**** MATERIAL FOR THE TASK ****

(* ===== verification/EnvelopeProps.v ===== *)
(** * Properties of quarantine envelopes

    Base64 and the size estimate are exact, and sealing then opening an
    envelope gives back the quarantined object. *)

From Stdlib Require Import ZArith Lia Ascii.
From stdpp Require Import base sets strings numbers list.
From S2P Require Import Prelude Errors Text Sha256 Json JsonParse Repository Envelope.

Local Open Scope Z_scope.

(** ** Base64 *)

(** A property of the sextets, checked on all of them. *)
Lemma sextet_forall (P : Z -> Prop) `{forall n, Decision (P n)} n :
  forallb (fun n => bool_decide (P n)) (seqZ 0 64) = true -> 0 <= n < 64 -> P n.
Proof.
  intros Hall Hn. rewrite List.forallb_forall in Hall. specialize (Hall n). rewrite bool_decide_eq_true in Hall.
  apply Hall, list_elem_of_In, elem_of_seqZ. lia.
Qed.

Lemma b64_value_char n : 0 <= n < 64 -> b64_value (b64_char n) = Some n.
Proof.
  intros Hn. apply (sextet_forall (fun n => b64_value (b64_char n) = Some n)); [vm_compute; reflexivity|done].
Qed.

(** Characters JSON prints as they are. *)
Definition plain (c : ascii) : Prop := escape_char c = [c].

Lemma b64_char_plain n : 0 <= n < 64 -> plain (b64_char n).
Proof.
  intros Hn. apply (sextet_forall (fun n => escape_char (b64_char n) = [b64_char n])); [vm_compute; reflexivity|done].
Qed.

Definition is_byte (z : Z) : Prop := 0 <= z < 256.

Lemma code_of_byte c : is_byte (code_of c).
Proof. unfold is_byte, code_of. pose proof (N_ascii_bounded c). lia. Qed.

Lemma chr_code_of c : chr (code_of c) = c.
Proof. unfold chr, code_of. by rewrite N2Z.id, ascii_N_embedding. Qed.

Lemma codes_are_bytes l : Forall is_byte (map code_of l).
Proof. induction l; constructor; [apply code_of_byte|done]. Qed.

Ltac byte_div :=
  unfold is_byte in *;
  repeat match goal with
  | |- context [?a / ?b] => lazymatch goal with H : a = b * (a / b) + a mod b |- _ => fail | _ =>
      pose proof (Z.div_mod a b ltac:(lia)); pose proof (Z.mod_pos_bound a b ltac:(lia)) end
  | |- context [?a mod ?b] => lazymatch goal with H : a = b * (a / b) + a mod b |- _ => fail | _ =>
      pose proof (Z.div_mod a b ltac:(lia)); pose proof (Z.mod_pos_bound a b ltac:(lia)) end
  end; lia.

****

> _THE TASK_: Scan the records for the word "with", and copy each line where it is found.

> _SOLUTION_:
  repeat match goal with
  | |- context [?a / ?b] => lazymatch goal with H : a = b * (a / b) + a mod b |- _ => fail | _ =>
  | |- context [?a mod ?b] => lazymatch goal with H : a = b * (a / b) + a mod b |- _ => fail | _ =>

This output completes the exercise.